# FFL requirements for shipping firearms



## wpshooter (Sep 22, 2008)

Does BOTH the *sender and the receiver* of a firearm that is shipped within the USA need to be the holder of a FFL or is only the receiver required to possess a FFL, i.e. can an individual who does NOT possess a FFL ship a firearm to a FFL holder ?

I know that an individual can ship to a manufacturer or FFL gunsmith for repair, I am just interested in a sales transaction wherein the seller is not the holder of a FFL.

UPS says that the sender does NOT have to be the holder of a FFL (but does have to have the FFL info of the receiver). I just want to make sure that the UPS guy on the telephone knows what he is taking about, he did not sound too sure !!!

Are the rules any different dependent upon whether the firearm is a handgun or a long gun ?

Thanks.


----------



## cougartex (Jan 2, 2010)

Federal Law requires that all modern firearms be shipped to a holder of a valid Federal Firearms License (FFL) only. The recipient must have an FFL; however the sender is not required to have one. Any person who is legally allowed to own a firearm is legally allowed to ship it to an FFL holder for any legal purpose (including sale or resale).

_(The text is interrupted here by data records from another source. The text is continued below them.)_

Definition sitemapindex (locs : list string) : Element :=
  Elem (sitemap_ns "sitemapindex") None (List.map (entry "sitemap") locs).

End Toy.

(** ** Webs used to run the crawler *)

Module Examples.

(** A crawler that ignores robots.txt, with the default budgets. *)
Definition plain : SimpleCrawler := init false 100 3.

(** A page of example.com that links to three other hosts. *)
Definition scoping_web : Toy.web :=
  {| Toy.served :=
       [("https://example.com/a",
         Toy.Html "a"
           ["https://evil.com/x"; "https://sub.example.com/y";
            "https://notexample.com/z"])];
     Toy.unreachable := [];
     Toy.robots := [] |}.

(** The links [extract_links] returns for that page. *)
Definition scoping_links : list string :=
  (extract_links (Toy.lib scoping_web) plain
     "https://example.com/a" "https://example.com/a" None).1.

(** A site whose robots.txt cannot be read. *)
Definition no_robots_web : Toy.web :=
  {| Toy.served := [("https://example.com/a", Toy.Html "a" [])];
     Toy.unreachable := [];
     Toy.robots := [] |}.

(** A sitemap index of two sitemaps of three pages each, a sitemap that is
    not well-formed, and one on a host that does not answer. *)
Definition sitemap_web : Toy.web :=
  {| Toy.served :=
       [("https://example.com/sitemap.xml",
         Toy.Xml "<sitemapindex>"
           (Some (Toy.sitemapindex
                    ["https://example.com/s1.xml";
                     "https://example.com/s2.xml"])));
        ("https://example.com/s1.xml",
         Toy.Xml "<urlset>1"
           (Some (Toy.urlset
                    ["https://example.com/a1"; "https://example.com/a2";
                     "https://example.com/a3"])));
        ("https://example.com/s2.xml",
         Toy.Xml "<urlset>2"
           (Some (Toy.urlset
                    ["https://example.com/b1"; "https://example.com/b2";
                     "https://example.com/b3"])));
        ("https://example.com/broken.xml", Toy.Xml "<urlset" None)];
     Toy.unreachable := ["https://down.example.com/sitemap.xml"];
     Toy.robots := [] |}.

(** A site whose home page leads to [/x] through three links, and whose
    sitemap lists [/s], a page that links to [/x], twice. *)
Definition crawl_web : Toy.web :=
  {| Toy.served :=
       [("https://example.com/", Toy.Html "home" ["/b"]);
        ("https://example.com/b", Toy.Html "page b" ["/c"]);
        ("https://example.com/c", Toy.Html "page c" ["/x"]);
        ("https://example.com/x", Toy.Html "page x" []);
        ("https://example.com/s", Toy.Html "page s" ["/x"]);
        ("https://example.com/sitemap.xml",
         Toy.Xml "<urlset>"
           (Some (Toy.urlset
                    ["https://example.com/s"; "https://example.com/s"])))];
     Toy.unreachable := [];
     Toy.robots := [] |}.

(** The frontier at the end of
    [plain.crawl_with_depth("https://example.com/", max_depth=1)] on that
    site, by ten turns of the loop at most. *)
Definition crawl_end : frontier :=
  let start := initial_frontier plain "https://example.com/"
                 ["https://example.com/s"; "https://example.com/s"] in
  (default (None, start)
     (drain_fuel (Toy.lib crawl_web) 10 1 100 None start)).2.

(** A site whose robots.txt disallows its home page and [/private]; the
    home page links to [/private], twice to [/public], and to another
    host. *)
Definition polite_web : Toy.web :=
  {| Toy.served :=
       [("https://example.com/",
         Toy.Html "home"
           ["/private"; "/public"; "https://other.org/"; "/public"]);
        ("https://example.com/public", Toy.Html "public page" []);
        ("https://example.com/private", Toy.Html "private page" [])];
     Toy.unreachable := [];
     Toy.robots :=
       [("https://example.com/robots.txt",
         ["https://example.com/"; "https://example.com/private"])] |}.

(** The parser of that robots.txt, and the default crawler once it has
    cached it. *)
Definition polite_parser : RobotFileParser :=
  {| can_fetch url :=
       Returns (negb (bool_decide
                        (url ∈ ["https://example.com/";
                                "https://example.com/private"]))) |}.

Definition polite_cached : SimpleCrawler :=
  set_robot_parsers init_default {["example.com" := polite_parser]}.

(** The frontier at the end of
    [SimpleCrawler().crawl_with_depth("https://example.com/")] on that
    site. *)
Definition polite_end : frontier :=
  let start := initial_frontier init_default "https://example.com/" [] in
  (default (None, start)
     (drain_fuel (Toy.lib polite_web) 10 3 100 None start)).2.

(** The libraries of a web, with a [re.search] that raises on [(], which
    is not a regular expression. *)
Definition strict_lib (w : Toy.web) : Lib :=
  {| urlparse := urlparse (Toy.lib w);
     urljoin := urljoin (Toy.lib w);
     re_search pattern s :=
       if String.eqb pattern "(" then Raises OtherException
       else Returns (Py.contains pattern s);
     requests_get := requests_get (Toy.lib w);
     requests_head := requests_head (Toy.lib w);
     ET_fromstring := ET_fromstring (Toy.lib w);
     soup_hrefs := soup_hrefs (Toy.lib w);
     soup_text := soup_text (Toy.lib w);
     robots_read := robots_read (Toy.lib w);
     get_html_from_markdown := get_html_from_markdown (Toy.lib w);
     process_markdown_file := process_markdown_file (Toy.lib w);
     process_text_file := process_text_file (Toy.lib w);
     process_pdf_file := process_pdf_file (Toy.lib w) |}.

(** A home page with a link below [/docs] and one below [/blog]. *)
Definition patterns_web : Toy.web :=
  {| Toy.served :=
       [("https://example.com/", Toy.Html "home" ["/docs/a"; "/blog/b"]);
        ("https://example.com/docs/a", Toy.Html "doc a" []);
        ("https://example.com/blog/b", Toy.Html "post b" [])];
     Toy.unreachable := [];
     Toy.robots := [] |}.

(** How [plain.crawl_with_depth("https://example.com/",
    url_patterns=["docs", "("])] leaves its loop on that site. *)
Definition patterns_end : option exn * frontier :=
  let start := initial_frontier plain "https://example.com/" [] in
  default (None, start)
    (drain_fuel (strict_lib patterns_web) 10 3 100 (Some ["docs"; "("])
       start).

Here is exactly what the ATF 'Federal Firearms Regulations Reference Guide' (ATF P 5300.4) says:

(B9) May a nonlicensee ship a firearm by carrier?
A nonlicensee may ship a firearm by carrier to a resident of his or her own state or to a licensee in any state. A common or contract carrier must be used to ship a handgun. In addition, Federal law requires that the carrier be notified that the shipment contains a firearm and prohibits common or contract carriers from requiring or causing any label to be placed on any package indicating that it contains a firearm. [18 U. S. C. 922( a)( 2)( A) and 922( e), 27 CFR 178.31]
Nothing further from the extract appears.